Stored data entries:
(** * MySQL Explorer gateway (server.py): a shallow embedding and its properties

    The development follows [server.py]:
    - [PyStr]: the [str] operations the handlers use ([strip], [lower],
      [startswith], [in], [replace], [join], decimal formatting);
    - [Py]: the Python values a cursor hands back, exceptions and results;
    - the server behind the pool, as answers to statements, and the events
      of a handler; [Scripted], a small scripted server;
    - [Gateway]: the effect monad (database state passing, an event trace,
      exceptions), the handlers [get_table_schema], [get_relationships],
      [query_data] and [table_statistics], statement for statement, and
      their properties;
    - [Shop]: the handlers run on a scripted database; [Keys]: a server
      that answers the key-usage selection from a list of key usages;
      [Faults]: a server on which [json.dumps] and the rounding fail;
    - [Lifespan]: the generator [app_lifespan] that owns the pool;
      [Catalog]: further runs, for [get_all_tables] and [list_schemas].

    A Python [str] is modelled by the Rocq [string] of its UTF-8 bytes. *)

From Stdlib Require Import String Ascii List ZArith NArith Bool Arith Lia.
From Stdlib Require Import Permutation.
Import ListNotations.
Open Scope string_scope.
Set Warnings "-register-all".

(* ================================================================== *)
(** ** Python strings *)

Module PyStr.

(** The one-character string with the given code. *)
Definition chr (n : nat) : string := String (ascii_of_nat n) EmptyString.

Definition NL : string := chr 10.
Definition DQUOTE : string := chr 34.

(** [n] spaces: the indentation inside the triple-quoted f-strings. *)
Fixpoint spaces (n : nat) : string :=
  match n with
  | O => EmptyString
  | S k => String " " (spaces k)
  end.

(** [str.lower()].  On the ASCII range this is Python's mapping; bytes of
    other characters are left as they are.  The handlers only ever test the
    lowered text for the ASCII tokens [select], [limit] and the type tokens,
    and no character outside ASCII lowers to a text in which such a token
    starts or continues (U+0130 lowers to [i] followed by U+0307, U+212A to
    [k]; no token ends in [i] or contains [k]). *)
Definition is_upper (c : ascii) : bool :=
  let n := nat_of_ascii c in (65 <=? n)%nat && (n <=? 90)%nat.

Definition lower_char (c : ascii) : ascii :=
  if is_upper c then ascii_of_nat (nat_of_ascii c + 32) else c.

Fixpoint lower (s : string) : string :=
  match s with
  | EmptyString => EmptyString
  | String c t => String (lower_char c) (lower t)
  end.
(** * NIPI packet capture engine: a shallow embedding of
      [src/capture/packet_engine.py] and the properties of its
      capture-and-flow-tracking pipeline.

    Conventions of the embedding.
    - Python [int] is [Z]; [str] is [string]; [None]-able values are [option].
    - A [datetime] is the number of microseconds since the epoch ([Z]); the
      clock ([datetime.utcnow()]) is an input of every function that reads it,
      one input per call, with no monotonicity assumed.
    - A [float] number of seconds ([timedelta.total_seconds()], a rate) is the
      exact rational it stands for ([Q]).
    - A call that may raise returns a [py_result]; the exception is named by
      its class.
    - [logger] calls are returned as the list of entries written (level and
      message, without the interpolated exception text).
    - [self.active_flows] is a [gmap] from the hexadecimal key to the flow
      dictionary.  Within one sweep the rows are written in the order of
      [map_to_list], not in insertion order; nothing below depends on it. *)

From Stdlib Require Import ZArith QArith String List Lia Sorted.
From stdpp Require Import base option list gmap strings pretty.
Import ListNotations.

Local Open Scope string_scope.
Local Open Scope list_scope.
Local Open Scope Z_scope.

(** ** Python results and the log *)

Inductive py_result (A : Type) : Type :=
| Returned (value : A)
| Raised (exception_class : string).
Arguments Returned {A} value.
Arguments Raised {A} exception_class.

#[global] Instance py_result_eq_dec {A : Type} `{EqDecision A} :
  EqDecision (py_result A).
Proof. solve_decision. Defined.

Inductive log_level : Set := INFO | WARNING | ERROR.

Definition log_entry : Type := log_level * string.

(** ** Interface catalogue *)

(** What [psutil.net_if_stats().get(interface)] does for one interface: the
    call raises, the name is absent ([None]), or a [snicstats] tuple with its
    [isup] flag comes back. *)
Inductive nic_probe : Set :=
| ProbeRaises
| ProbeAbsent
| ProbeStats (isup : bool).

(** [interface in ['lo', 'localhost']] *)
Definition is_loopback (interface : string) : bool :=
  (String.eqb interface "lo" || String.eqb interface "localhost")%bool.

**Aim of the task**
Look above for the line holding "- A [datetime]". Print it and every line after it, exactly, through the line holding "- [self.active_flows] is".

**Response to this task**
    - A [datetime] is the number of microseconds since the epoch ([Z]); the
      clock ([datetime.utcnow()]) is an input of every function that reads it,
      one input per call, with no monotonicity assumed.
    - A [float] number of seconds ([timedelta.total_seconds()], a rate) is the
      exact rational it stands for ([Q]).
    - A call that may raise returns a [py_result]; the exception is named by
      its class.
    - [logger] calls are returned as the list of entries written (level and
      message, without the interpolated exception text).
    - [self.active_flows] is a [gmap] from the hexadecimal key to the flow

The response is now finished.